═══ EXTRACTED DATA ═══

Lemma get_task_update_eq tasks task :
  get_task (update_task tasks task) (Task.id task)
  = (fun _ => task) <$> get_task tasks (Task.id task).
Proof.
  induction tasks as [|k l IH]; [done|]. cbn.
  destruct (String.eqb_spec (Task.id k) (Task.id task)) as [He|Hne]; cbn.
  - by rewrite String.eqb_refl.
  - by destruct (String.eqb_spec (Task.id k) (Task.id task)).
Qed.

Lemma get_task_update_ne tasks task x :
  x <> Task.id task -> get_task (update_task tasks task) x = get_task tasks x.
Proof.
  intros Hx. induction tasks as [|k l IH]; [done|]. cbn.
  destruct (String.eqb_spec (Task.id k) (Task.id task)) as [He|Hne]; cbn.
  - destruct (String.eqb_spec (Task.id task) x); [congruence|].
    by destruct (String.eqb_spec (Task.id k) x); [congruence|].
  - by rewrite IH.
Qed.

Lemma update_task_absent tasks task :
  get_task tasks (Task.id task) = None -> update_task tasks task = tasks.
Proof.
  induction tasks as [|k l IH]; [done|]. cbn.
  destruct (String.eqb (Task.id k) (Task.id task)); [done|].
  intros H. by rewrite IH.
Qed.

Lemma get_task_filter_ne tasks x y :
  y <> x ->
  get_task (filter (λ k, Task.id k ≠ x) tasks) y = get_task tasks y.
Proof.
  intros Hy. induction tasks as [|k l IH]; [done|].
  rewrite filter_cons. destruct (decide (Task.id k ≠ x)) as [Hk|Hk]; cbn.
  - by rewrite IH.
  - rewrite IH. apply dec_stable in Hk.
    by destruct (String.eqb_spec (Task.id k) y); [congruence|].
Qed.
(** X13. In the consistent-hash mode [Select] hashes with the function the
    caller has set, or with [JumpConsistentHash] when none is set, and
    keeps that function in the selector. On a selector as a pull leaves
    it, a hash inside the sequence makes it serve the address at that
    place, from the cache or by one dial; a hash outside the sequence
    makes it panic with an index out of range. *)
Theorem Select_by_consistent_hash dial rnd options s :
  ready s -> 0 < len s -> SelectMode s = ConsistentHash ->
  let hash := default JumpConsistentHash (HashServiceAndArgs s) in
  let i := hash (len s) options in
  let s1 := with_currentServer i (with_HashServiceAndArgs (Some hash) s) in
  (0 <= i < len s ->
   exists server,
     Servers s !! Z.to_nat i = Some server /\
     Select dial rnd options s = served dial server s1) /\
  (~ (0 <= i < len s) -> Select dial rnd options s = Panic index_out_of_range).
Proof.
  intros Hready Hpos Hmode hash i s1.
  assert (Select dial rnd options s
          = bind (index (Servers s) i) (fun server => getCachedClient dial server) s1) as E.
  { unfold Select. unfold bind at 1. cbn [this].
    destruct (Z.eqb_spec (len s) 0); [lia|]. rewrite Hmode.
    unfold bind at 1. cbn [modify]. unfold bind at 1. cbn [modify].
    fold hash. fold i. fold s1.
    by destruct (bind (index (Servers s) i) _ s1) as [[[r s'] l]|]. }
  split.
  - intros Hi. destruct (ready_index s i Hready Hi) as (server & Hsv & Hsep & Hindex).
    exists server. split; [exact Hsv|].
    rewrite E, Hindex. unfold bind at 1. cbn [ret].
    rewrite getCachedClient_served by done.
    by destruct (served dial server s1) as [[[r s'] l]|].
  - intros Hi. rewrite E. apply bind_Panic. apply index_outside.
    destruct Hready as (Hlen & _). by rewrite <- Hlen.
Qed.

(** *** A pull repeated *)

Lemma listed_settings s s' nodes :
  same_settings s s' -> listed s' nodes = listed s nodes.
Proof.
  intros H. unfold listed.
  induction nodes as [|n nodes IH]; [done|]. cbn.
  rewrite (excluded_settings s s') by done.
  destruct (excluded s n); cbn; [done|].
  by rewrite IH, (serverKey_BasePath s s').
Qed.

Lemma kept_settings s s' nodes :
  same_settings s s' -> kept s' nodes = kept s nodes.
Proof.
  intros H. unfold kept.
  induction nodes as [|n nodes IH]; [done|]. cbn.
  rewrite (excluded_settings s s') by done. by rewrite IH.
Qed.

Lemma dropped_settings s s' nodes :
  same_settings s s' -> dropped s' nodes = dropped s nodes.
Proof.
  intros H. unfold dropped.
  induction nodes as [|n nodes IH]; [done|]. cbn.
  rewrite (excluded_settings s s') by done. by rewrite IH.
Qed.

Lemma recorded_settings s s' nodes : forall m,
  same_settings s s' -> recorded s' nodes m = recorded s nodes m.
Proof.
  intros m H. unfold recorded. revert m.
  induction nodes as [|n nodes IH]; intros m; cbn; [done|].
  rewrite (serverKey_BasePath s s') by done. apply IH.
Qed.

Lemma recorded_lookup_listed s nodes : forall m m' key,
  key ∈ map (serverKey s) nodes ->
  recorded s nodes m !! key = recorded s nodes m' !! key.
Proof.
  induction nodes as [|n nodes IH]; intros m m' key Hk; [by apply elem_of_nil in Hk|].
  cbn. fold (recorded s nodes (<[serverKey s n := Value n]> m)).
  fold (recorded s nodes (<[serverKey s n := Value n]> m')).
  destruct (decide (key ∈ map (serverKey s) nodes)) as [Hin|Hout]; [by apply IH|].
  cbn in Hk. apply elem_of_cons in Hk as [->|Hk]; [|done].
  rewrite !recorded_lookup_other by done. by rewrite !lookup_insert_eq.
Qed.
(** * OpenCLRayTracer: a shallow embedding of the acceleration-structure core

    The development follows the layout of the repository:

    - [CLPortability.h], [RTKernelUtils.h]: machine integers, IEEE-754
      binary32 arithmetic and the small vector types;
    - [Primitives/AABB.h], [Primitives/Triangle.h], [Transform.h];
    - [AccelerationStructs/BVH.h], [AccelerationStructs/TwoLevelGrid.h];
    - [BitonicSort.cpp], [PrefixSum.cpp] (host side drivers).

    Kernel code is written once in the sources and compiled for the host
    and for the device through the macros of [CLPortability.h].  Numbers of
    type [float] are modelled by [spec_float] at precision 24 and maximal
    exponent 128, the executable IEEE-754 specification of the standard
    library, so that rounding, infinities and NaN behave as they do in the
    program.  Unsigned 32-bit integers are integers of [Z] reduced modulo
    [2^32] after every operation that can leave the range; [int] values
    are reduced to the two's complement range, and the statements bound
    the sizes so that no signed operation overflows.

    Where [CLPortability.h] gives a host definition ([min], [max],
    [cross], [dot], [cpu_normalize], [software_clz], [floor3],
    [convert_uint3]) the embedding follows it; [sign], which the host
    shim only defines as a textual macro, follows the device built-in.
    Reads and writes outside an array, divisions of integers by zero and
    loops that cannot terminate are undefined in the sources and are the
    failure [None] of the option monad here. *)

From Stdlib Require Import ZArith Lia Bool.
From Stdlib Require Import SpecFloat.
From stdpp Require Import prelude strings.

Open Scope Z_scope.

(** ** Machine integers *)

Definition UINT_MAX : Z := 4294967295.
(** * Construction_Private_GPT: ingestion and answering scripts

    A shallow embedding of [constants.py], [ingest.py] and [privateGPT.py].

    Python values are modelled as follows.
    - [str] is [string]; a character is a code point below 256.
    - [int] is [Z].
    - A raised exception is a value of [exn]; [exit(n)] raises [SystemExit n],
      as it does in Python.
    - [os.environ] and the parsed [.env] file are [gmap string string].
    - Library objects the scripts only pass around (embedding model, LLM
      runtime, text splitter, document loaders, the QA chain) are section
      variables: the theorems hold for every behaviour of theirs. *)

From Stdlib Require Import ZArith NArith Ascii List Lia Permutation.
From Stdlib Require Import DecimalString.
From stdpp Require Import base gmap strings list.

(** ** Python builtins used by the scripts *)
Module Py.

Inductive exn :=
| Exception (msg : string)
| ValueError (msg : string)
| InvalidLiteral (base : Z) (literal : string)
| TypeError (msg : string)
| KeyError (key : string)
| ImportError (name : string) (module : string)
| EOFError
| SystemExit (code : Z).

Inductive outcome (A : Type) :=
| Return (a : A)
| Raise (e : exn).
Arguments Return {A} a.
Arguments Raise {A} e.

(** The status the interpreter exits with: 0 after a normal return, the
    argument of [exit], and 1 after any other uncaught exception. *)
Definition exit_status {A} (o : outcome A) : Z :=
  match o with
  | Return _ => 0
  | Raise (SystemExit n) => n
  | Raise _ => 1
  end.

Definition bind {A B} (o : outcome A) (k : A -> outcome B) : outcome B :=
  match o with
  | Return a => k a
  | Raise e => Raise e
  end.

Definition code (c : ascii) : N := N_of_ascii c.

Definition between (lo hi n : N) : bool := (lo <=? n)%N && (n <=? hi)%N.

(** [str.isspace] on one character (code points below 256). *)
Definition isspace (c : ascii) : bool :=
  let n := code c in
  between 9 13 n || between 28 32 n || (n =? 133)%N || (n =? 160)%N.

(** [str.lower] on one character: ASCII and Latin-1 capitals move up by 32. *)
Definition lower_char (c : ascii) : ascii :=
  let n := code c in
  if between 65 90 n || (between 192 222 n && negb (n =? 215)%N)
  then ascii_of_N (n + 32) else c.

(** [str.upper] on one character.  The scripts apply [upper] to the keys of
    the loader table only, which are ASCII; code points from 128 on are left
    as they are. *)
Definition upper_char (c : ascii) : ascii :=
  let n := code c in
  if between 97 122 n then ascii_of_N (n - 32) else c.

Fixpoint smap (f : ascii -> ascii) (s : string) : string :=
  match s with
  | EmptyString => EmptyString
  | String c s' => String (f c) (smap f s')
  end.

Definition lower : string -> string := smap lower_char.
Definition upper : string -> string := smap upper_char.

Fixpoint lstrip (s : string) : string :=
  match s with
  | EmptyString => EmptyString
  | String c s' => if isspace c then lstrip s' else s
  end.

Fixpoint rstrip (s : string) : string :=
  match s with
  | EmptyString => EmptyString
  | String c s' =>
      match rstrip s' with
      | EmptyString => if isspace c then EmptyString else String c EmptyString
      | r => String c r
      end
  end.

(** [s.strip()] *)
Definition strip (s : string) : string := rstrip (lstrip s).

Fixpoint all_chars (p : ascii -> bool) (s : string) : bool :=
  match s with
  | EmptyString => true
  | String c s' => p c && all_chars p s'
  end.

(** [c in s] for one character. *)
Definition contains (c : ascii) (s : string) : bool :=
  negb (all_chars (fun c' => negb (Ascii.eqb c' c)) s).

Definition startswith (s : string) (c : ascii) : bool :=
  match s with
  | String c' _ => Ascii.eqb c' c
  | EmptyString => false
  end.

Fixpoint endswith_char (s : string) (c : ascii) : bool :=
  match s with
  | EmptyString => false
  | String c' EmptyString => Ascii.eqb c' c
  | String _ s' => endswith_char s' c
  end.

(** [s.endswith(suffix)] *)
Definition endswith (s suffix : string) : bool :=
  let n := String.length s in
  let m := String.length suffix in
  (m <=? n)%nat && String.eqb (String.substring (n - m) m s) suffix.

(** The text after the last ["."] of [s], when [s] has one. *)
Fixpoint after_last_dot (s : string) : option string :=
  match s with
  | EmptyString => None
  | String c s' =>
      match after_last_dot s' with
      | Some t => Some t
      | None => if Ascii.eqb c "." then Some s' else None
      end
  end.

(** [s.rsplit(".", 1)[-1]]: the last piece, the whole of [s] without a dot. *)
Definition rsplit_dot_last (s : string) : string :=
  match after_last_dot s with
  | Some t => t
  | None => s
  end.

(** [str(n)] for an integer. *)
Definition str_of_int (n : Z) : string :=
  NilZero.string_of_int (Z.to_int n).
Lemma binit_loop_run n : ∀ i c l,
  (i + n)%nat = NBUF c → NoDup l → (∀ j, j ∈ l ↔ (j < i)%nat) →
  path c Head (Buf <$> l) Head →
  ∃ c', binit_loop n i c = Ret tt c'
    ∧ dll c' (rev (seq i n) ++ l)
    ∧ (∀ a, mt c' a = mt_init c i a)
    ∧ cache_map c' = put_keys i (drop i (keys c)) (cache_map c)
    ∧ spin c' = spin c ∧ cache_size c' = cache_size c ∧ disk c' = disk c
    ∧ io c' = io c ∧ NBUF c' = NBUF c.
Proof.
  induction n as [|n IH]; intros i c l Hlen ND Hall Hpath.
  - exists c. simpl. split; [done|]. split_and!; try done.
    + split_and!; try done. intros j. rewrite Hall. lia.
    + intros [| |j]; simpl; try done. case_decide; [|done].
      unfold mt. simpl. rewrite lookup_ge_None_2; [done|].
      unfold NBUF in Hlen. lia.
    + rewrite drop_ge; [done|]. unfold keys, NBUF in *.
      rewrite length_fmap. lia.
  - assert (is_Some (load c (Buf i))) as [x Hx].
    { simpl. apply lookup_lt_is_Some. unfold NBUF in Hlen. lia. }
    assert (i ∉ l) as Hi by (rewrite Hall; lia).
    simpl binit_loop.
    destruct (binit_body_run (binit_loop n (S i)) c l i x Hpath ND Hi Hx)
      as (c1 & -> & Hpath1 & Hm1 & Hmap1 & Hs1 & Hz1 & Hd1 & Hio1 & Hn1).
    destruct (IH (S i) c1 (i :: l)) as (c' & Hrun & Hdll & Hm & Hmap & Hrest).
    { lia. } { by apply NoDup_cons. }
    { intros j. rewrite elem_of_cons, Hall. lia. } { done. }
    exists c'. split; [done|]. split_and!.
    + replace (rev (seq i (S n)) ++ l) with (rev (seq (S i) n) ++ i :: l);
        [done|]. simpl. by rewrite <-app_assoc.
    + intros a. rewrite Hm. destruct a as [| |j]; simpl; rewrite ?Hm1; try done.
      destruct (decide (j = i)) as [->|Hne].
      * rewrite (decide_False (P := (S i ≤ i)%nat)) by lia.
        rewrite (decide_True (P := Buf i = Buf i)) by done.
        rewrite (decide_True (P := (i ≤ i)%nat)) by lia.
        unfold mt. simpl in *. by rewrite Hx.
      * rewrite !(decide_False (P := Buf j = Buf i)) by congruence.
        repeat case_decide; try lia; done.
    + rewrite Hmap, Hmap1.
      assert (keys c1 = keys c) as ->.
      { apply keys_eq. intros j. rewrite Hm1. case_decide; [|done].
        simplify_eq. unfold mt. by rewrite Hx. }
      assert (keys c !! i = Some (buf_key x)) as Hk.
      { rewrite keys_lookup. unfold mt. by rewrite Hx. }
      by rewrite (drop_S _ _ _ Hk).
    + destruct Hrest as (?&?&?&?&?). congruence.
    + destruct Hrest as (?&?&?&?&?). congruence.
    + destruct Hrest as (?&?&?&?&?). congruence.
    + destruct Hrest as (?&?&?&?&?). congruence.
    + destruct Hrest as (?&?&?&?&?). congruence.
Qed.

═══

Return each line above where the word "Hindex" shows up.

REPLY:
  - intros Hi. destruct (ready_index s i Hready Hi) as (server & Hsv & Hsep & Hindex).
    rewrite E, Hindex. unfold bind at 1. cbn [ret].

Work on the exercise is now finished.